* [TASK DETAILS] Determine which lines of the records include the word "Scope", and copy them.

EXCERPTED RECORDS Block Start

(** * AURORA: the AWARE adaptation loop

    A shallow embedding of the decision cycle of the AURORA runtime
    (Assess, Weigh, Act, Reflect, Enrich) and of the orchestrator that
    sequences it, with the properties the design document states about it.

    Conventions of the embedding.
    - Python numbers (ints and binary64 floats) are exact rationals [Q];
      equality of computed numbers is [Qeq] ([==]). The figures of the
      concrete scenarios are replayed in binary64 arithmetic in
      [Binary64].
    - A value that may be Python's [None] is an [option]; using [None]
      where a number is required raises [TypeError] as in Python.
    - Exceptions are explicit: fallible code returns a [result].
    - Dictionaries whose iteration order is observable are association
      lists in insertion order; the others are [gmap]s.
    - Texts built with f-strings are kept as structured values carrying
      the formatted arguments; time stamps are left out. *)

From Stdlib Require Import QArith Qminmax Qround Qabs Lqa ZArith Lia Ascii String.
From Stdlib Require Floats.
From stdpp Require Import base option list strings gmap.

Local Open Scope Z_scope.
Local Open Scope Q_scope.
Local Open Scope string_scope.
Local Open Scope list_scope.

(** ** Python values and exceptions *)

Module Py.

Inductive exn : Type :=
| TypeError
| KeyError (key : string)
| ValueError
| OtherError (msg : string).

Inductive result (A : Type) : Type :=
| Ok (a : A)
| Raise (e : exn).
Arguments Ok {A} a.
Arguments Raise {A} e.

Definition bind {A B} (r : result A) (k : A -> result B) : result B :=
  match r with
  | Ok a => k a
  | Raise e => Raise e
  end.

Definition is_ok {A} (r : result A) : bool :=
  match r with Ok _ => true | Raise _ => false end.

(** A dictionary in insertion order. *)
Definition dict (V : Type) : Type := list (string * V).

Fixpoint lookup {V} (k : string) (d : dict V) : option V :=
  match d with
  | [] => None
  | (k', v) :: d' => if String.eqb k k' then Some v else lookup k d'
  end.

(** [d.get(k, default)] *)
Definition get {V} (d : dict V) (k : string) (default : V) : V :=
  match lookup k d with
  | Some v => v
  | None => default
  end.

(** [d[k] = v]: an existing key keeps its place, a new one goes last. *)
Fixpoint dict_set {V} (k : string) (v : V) (d : dict V) : dict V :=
  match d with
  | [] => [(k, v)]
  | (k', v') :: d' => if String.eqb k k' then (k, v) :: d'
                      else (k', v') :: dict_set k v d'
  end.

(** A number or [None]. *)
Abbreviation value := (option Q) (only parsing).

(** Using a value as a number: arithmetic, ordering and numeric
    formatting all raise [TypeError] on [None]. *)
Definition num (v : value) : result Q :=
  match v with
  | Some q => Ok q
  | None => Raise TypeError
  end.

Definition Qgtb (x y : Q) : bool := negb (Qle_bool x y).
Definition Qltb (x y : Q) : bool := negb (Qle_bool y x).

EXCERPTED RECORDS Block End

* [THE COMPLETED TASK]
Local Open Scope Z_scope.
Local Open Scope Q_scope.
Local Open Scope string_scope.
Local Open Scope list_scope.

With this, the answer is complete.